Friday, May 31, 2013

A pesky question from Tom Nelson

A Serious "settled science" question for Marshall Shepherd

I watched your entire TEDxAtlanta speech and blogged about it here.

I noted that you said that temperatures "went through the roof, relatively speaking" starting in 1850, when you said that we figured out how to burn fossil fuels.

But in 1989, well-known warmist Stephen Schneider wrote: "I strongly suspect that by the year 2000 increasing numbers of people will point to the 1980s as the time the global warming signal emerged from the natural background of climatic noise".

My question to you is:  How do you reconcile these two very different statements?  If the alleged human-induced warming signal emerged from the noise in 1850, why did Schneider suggest that the signal didn't emerge until 130+ years later?

A follow-up question would be this one: How do we know that the two warming periods starting around 1850 and 1980 weren't caused by something other than trace amounts of carbon dioxide?
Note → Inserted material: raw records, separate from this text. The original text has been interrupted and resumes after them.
(** ** Effects

    What a call does to the outside world, in order.  Closing the body
    ([defer resp.Body.Close()]) answers nothing and is not recorded. *)

Inductive event : Type :=
| EvPrintf (out : string)
| EvDo (req : Request)
| EvReadAll
| EvUnmarshal (body : string).

(** A computation that logs events and may leave the function early
    with the function's result [R] (Go's [return]). *)
Definition M (R A : Type) : Type := list event * (R + A).

#[global] Instance M_ret {R} : MRet (M R) := λ A a, ([], inr a).
#[global] Instance M_bind {R} : MBind (M R) := λ A B f c,
  match c.2 with
  | inl r => (c.1, inl r)
  | inr a => ((c.1 ++ (f a).1)%list, (f a).2)
  end.

Definition emit {R} (e : event) : M R unit := ([e], inr tt).
Definition Return {R A} (r : R) : M R A := ([], inl r).

(** Running a function body: the trace and the value returned. *)
Definition run {R} (body : M R R) : list event * R :=
  (body.1, match body.2 with inl r => r | inr r => r end).

(** The requests a run has sent, in order. *)
Definition requests_sent (trace : list event) : list Request :=
  omap (λ e, match e with EvDo req => Some req | _ => None end) trace.

(** The bodies a run has handed to the JSON decoder, in order. *)
Definition bodies_decoded (trace : list event) : list string :=
  omap (λ e, match e with EvUnmarshal body => Some body | _ => None end) trace.

(** The run sent a request and the network answered it with [resp]. *)
Definition answered (net : Network) (trace : list event) (resp : Response) : Prop :=
  ∃ req, req ∈ requests_sent trace ∧ RoundTrip net req = inr resp.

(** [if err != nil { return handler(err) }]. *)
Definition try {R A} (x : error + A) (handler : error → R) : M R A :=
  match x with
  | inl err => Return (handler err)
  | inr a => mret a
  end.

Definition Printf {R} (out : string) : M R unit := emit (EvPrintf out).

(** [http.NewRequest("GET", url, nil)]. *)
Definition NewRequest (net : Network) (method url : string) : error + Request :=
  match url_Parse_err net url with
  | Some err => inl err
  | None => inr (mkRequest method url ∅)
  end.

(** [client.Get(url)]: the request is built and sent in one call. *)
Definition Get {R} (net : Network) (url : string) (handler : error → R) : M R Response :=
  req ← try (NewRequest net "GET" url) handler;
  emit (EvDo req);; try (RoundTrip net req) handler.

(** [client.Do(req)]. *)
Definition Do {R} (net : Network) (req : Request) (handler : error → R) : M R Response :=
  emit (EvDo req);; try (RoundTrip net req) handler.

(** [io.ReadAll(resp.Body)]. *)
Definition ReadAll {R} (resp : Response) (handler : error → R) : M R string :=
  emit EvReadAll;; try (Body resp) handler.

(** [json.Unmarshal(body, &v)]. *)
Definition Decode {R T} `{JSON T} (body : string) (handler : error → R) : M R T :=
  emit (EvUnmarshal body);; try (Unmarshal body) handler.

End Go.
Export Go.

(* ===================================================================== *)
(** * The preview of an undecodable body

    The same three lines stand in the decode branch of each of the four
    collectors.                                                           *)
(* ===================================================================== *)

(** The preview of a body that failed to decode:
<<
    preview := string(body)
    if len(preview) > 500 { preview = preview[:500] + "..." }
>> *)
Definition preview (body : string) : string :=
  if bool_decide (len body > 500)
  then slice_string_to body 500 +:+ "..."
  else body.

(** The message ends with the preview of the body. *)
Definition quotes_preview (msg body : string) : Prop :=
  ∃ text, msg = text +:+ preview body.

(* ===================================================================== *)
(** * The frequency table and [getTopN]

    [KeyValue] and [getTopN] are repeated, token for token, in
    news_crawler.go, gdelt_crawler.go and the Guardian collector; the
    counting loop [for _, art := range ... { table[field]++ }] is the
    same in the three [ExplorarDatos] functions.                          *)
(* ===================================================================== *)

(** ** Counting *)

(** [table[k]++]: a missing key reads as the zero value. *)
Definition incr (table : gmap string Z) (k : string) : gmap string Z :=
  <[k := wrap (default 0 (table !! k) + 1)]> table.

(** [table := make(map[string]int); for _, r := range records { table[field(r)]++ }]. *)
Definition count_by {A : Type} (field : A → string) (records : list A)
    : gmap string Z :=
  foldl (λ table r, incr table (field r)) ∅ records.

(** The sum of all counts of a table. *)
Definition sum_counts (table : gmap string Z) : Z :=
  map_fold (λ _ v acc, v + acc) 0 table.

(** How often the value [k] occurs as the field of a record. *)
Definition occurrences {A : Type} (field : A → string) (k : string)
    (records : list A) : Z :=
  Z.of_nat (length (filter (λ r, field r = k) records)).

(** The records with a non-empty field value. *)
Definition with_value {A : Type} (field : A → string) (records : list A) : list A :=
  filter (λ r, field r ≠ "") records.

(** ** Ranking *)

Record KeyValue : Type := mkKeyValue {
  Key : string;
  Value : Z;
}.

#[global] Instance KeyValue_eq_dec : EqDecision KeyValue.
Proof. solve_decision. Defined.

(** The comparison handed to [sort.Slice]:
    [kvList[i].Value > kvList[j].Value]. *)
Definition less (a b : KeyValue) : bool := bool_decide (Value a > Value b).

(** Two neighbours are in order when the second is not [less] than the
    first; this is what [sort.SliceIsSorted] checks. *)
Definition in_order (a b : KeyValue) : Prop := less b a = false.

#[global] Instance in_order_dec : RelDecision in_order.
Proof. intros a b. unfold in_order. apply _. Defined.

(** [sort.Slice(x, less)]: the slice is rearranged in place into sorted
    order; the sort is not stable, so nothing more is promised. *)
Definition sort_Slice (before after : list KeyValue) : Prop :=
  after ≡ₚ before ∧ Sorted in_order after.

(** [s[:n]] panics unless [0 <= n <= cap(s)].  [getTopN] slices only
    after [n] has been clamped to [len(s)], and [len(s) <= cap(s)], so
    checking against the length decides the same cases there. *)
Definition slice_to {A : Type} (s : list A) (n : Z) : outcome (list A) :=
  if bool_decide (0 ≤ n ≤ Z.of_nat (length s))
  then Returns (take (Z.to_nat n) s)
  else Panics "slice bounds out of range".

(** The variables of one call of [getTopN], and what it has printed.
    [fr_m] is the map object the argument refers to: Go maps are
    references, so a write to it would reach the caller. *)
Record frame : Type := mkFrame {
  fr_m : gmap string Z;
  fr_n : Z;
  fr_kvList : list KeyValue;
  fr_out : list string;
}.

(** On entry [kvList] is the nil slice and nothing has been printed. *)
Definition entry (m : gmap string Z) (n : Z) : frame := mkFrame m n [] [].

(** [KeyValue{k, v}]. *)
Definition as_KeyValue (kv : string * Z) : KeyValue := mkKeyValue kv.1 kv.2.

(** [for k, v := range m { kvList = append(kvList, KeyValue{k, v}) }]
    along the iteration order [order]. *)
Definition append_all (kvList : list KeyValue) (order : list (string * Z))
    : list KeyValue :=
  foldl (λ acc kv, acc ++ [as_KeyValue kv]) kvList order.

(** The loop visits every entry of the map once, in an order the
    language leaves open. *)
Definition range_loop (s s' : frame) : Prop :=
  ∃ order, order ≡ₚ map_to_list (fr_m s) ∧
    s' = mkFrame (fr_m s) (fr_n s) (append_all (fr_kvList s) order) (fr_out s).

Definition sort_step (s s' : frame) : Prop :=
  ∃ sorted, sort_Slice (fr_kvList s) sorted ∧
    s' = mkFrame (fr_m s) (fr_n s) sorted (fr_out s).

(** [if n > len(kvList) { n = len(kvList) }]. *)
Definition clamp_step (s : frame) : frame :=
  if bool_decide (fr_n s > Z.of_nat (length (fr_kvList s)))
  then mkFrame (fr_m s) (Z.of_nat (length (fr_kvList s))) (fr_kvList s) (fr_out s)
  else s.

(** [return kvList[:n]]. *)
Definition result (s : frame) : outcome (list KeyValue) :=
  slice_to (fr_kvList s) (fr_n s).

(** [getTopN m n final]: a call [getTopN(m, n)] can reach the [return]
    statement in frame [final]; [result final] is what it then yields. *)
Definition getTopN (m : gmap string Z) (n : Z) (final : frame) : Prop :=
  ∃ s1 s2, range_loop (entry m n) s1 ∧ sort_step s1 s2 ∧ final = clamp_step s2.

(** One run that can be executed: the entries in the order of
    [map_to_list], sorted by a merge sort. *)
Definition getTopN_exec (m : gmap string Z) (n : Z) : frame :=
  clamp_step
    (mkFrame m n (merge_sort in_order (append_all [] (map_to_list m))) []).

(** Counts do not increase from the first entry to the last. *)
Definition non_increasing (l : list KeyValue) : Prop :=
  ∀ (i j : nat) a b, (i ≤ j)%nat → l !! i = Some a → l !! j = Some b →
    Value b ≤ Value a.

(* ===================================================================== *)
(** * news_crawler.go: the NewsAPI collector                              *)
(* ===================================================================== *)

Module NewsAPI.

Record NewsAPISource : Type := mkSource {
  Name : string;
}.

Record NewsAPIArticle : Type := mkArticle {
  Source : NewsAPISource;
  Author : string;
  Title : string;
  URL : string;
  PublishedAt : Time;
  Content : string;
}.

Record NewsAPIResponse : Type := mkNewsAPIResponse {
  Status : string;
  TotalResults : Z;
  Articles : list NewsAPIArticle;
}.

Record NewsAPICrawler : Type := mkCrawler {
  BaseURL : string;
  Client : HTTPClient;
  APIKey : string;
}.

Definition NewNewsAPICrawler (apiKey : string) : NewsAPICrawler :=
  {| BaseURL := "https://newsapi.org/v2/everything";
     Client := {| Timeout := 20 |};
     APIKey := apiKey |}.

(** Steps 1 and 2 of [BuscarArticulos]: the query and the URL.  The
    query is the result of a [Sprintf] whose format has no verb. *)
Definition finalQuery (queryRaw : string) : string :=
  dquote +:+ "Universidad de Antioquia" +:+ dquote +:+ " OR UdeA".

Definition params (queryRaw idiomasCSV fechaInicio fechaFin : string)
    (pageSize : Z) : Values :=
  Values_Add "to" fechaFin
    (Values_Add "from" fechaInicio
       (Values_Add "pageSize" (Sprintf_d pageSize)
          (Values_Add "sortBy" "publishedAt"
             (Values_Add "language" idiomasCSV
                (Values_Add "q" (finalQuery queryRaw) ∅))))).

Definition fullURL (n : NewsAPICrawler)
    (queryRaw idiomasCSV fechaInicio fechaFin : string) (pageSize : Z) : string :=
  BaseURL n +:+ "?" +:+
  Values_Encode (params queryRaw idiomasCSV fechaInicio fechaFin pageSize).

(** [fmt.Printf("Consultando NewsAPI...\nQuery: %s\nIdiomas: %s\nRango: %s a %s\n", ...)]. *)
Definition banner (queryRaw idiomasCSV fechaInicio fechaFin : string) : string :=
  "Consultando NewsAPI..." +:+ nl +:+
  "Query: " +:+ finalQuery queryRaw +:+ nl +:+
  "Idiomas: " +:+ idiomasCSV +:+ nl +:+
  "Rango: " +:+ fechaInicio +:+ " a " +:+ fechaFin +:+ nl.
(** The exchange client, [binance.client.Client]: each call returns the
    decoded answer of the exchange or raises. *)
Record Client : Type := {
  order_market : string -> value -> value -> outcome value;
  order_limit : string -> value -> string -> value -> value -> outcome value
}.

(** What the process is started with and what it reads from outside:
    the configuration, the exchange client, the clock, and the Unicode
    tables of the interpreter. *)
Record Env : Type := {
  WEBHOOK_SECRET : string;
  client : Client;
  datetime_now_isoformat : string;
  unicode_upper : string -> string;
  unicode_float : string -> option float
}.

(** A [POST /webhook] request: [request.get_data(as_text=True)] and the
    header [X-Tradingview-Signature], if it is there. *)
Record Request : Type := {
  get_data : string;
  x_tradingview_signature : option string
}.

(** [jsonify(body), status_code] *)
Record Response : Type := {
  json : value;
  status_code : Z
}.

Section App.

Variable env : Env.

(** The signature that [verify_webhook_signature] accepts for a body. *)
Definition computed_signature (request_data : string) : string :=
  Sha256.hmac_hexdigest (encode (WEBHOOK_SECRET env)) (encode request_data).

Definition verify_webhook_signature (request_data signature : string)
  : M bool :=
  emit (EvVerify request_data signature) ;;;
  lift (compare_digest (computed_signature request_data) signature).

Definition alert_dict (symbol : string) (signal side : value)
  (quantity : float) (price : value) : value :=
  VDict [("symbol", VStr symbol);
         ("signal", signal);
         ("side", side);
         ("quantity", VFloat quantity);
         ("price", price);
         ("timestamp", VStr (datetime_now_isoformat env))].
Lemma post_prompt_appends_resource_witness :
  heap (world_on linux_host) !! 2%positive = Some (PromptObj a_prompt) ∧
  (get_system_info (VRef 1) (world_on linux_host)).1
    = Return "Linux 64bit Ubuntu 22.04 (ubuntu)" ∧
  ∃ w', post_prompt (VRef 1) (VRef 2) (world_on linux_host)
          = (Return (VRef 2), w') ∧
        host w' = linux_host ∧
        (∀ l', l' ≠ 2%positive →
               heap w' !! l' = heap (world_on linux_host) !! l') ∧
        heap w' !! 2%positive = Some (PromptObj {|
          resources :=
            ["Internet access for searches and information gathering.";
             "Shell commands executed on Linux 64bit Ubuntu 22.04 (ubuntu)"];
          attributes := [("constraints", ["No user assistance"])] |}).
Proof.
  split; [reflexivity|]. split; [reflexivity|].
  exact (post_prompt_appends_resource (VRef 1) 2 a_prompt
           (world_on linux_host) "Linux 64bit Ubuntu 22.04 (ubuntu)"
           eq_refl eq_refl).
Defined.

(** C7, as the spec states it, fails: on [broken_host], where the
    architecture query raises, [post_prompt] is handed a prompt object
    and does not return it. *)
Lemma post_prompt_raises_on_broken_host :
  heap (world_on broken_host) !! 2%positive = Some (PromptObj a_prompt) ∧
  post_prompt (VRef 1) (VRef 2) (world_on broken_host)
    = (Raise (HostError "OSError"), world_on broken_host) ∧
  ∀ w', post_prompt (VRef 1) (VRef 2) (world_on broken_host)
          ≠ (Return (VRef 2), w').
Proof. repeat split. intros w'. discriminate. Qed.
Pesky finding:  New paper finds rainforests prospered & increased diversity during extreme global warming in the past

A new paper published in the Annual Review of Earth and Planetary Science finds South American rainforests thrived during three extreme global warming events in the past, each with temperatures much warmer than the present. "According to the fossil record, rainforests prospered under these hothouse conditions and diversity increased." "When carbon dioxide concentrations double, trees use much less water, which is further evidence that tropical forests may prove resilient to climate change."

Rainforests Take the Heat, Paleontologists Show

May 30, 2013 — South American rainforests thrived during three extreme global warming events in the past, say paleontologists at the Smithsonian Tropical Research Institute in a new report published in the Annual Review of Earth and Planetary Science.

No tropical forests in South America currently experience average yearly temperatures of more than 84 degrees Fahrenheit (29 degrees Celsius). But by the end of this century, average global temperatures are likely to rise by another 1 F (0.6 C), leading some scientists to predict the demise of the world's most diverse terrestrial ecosystem.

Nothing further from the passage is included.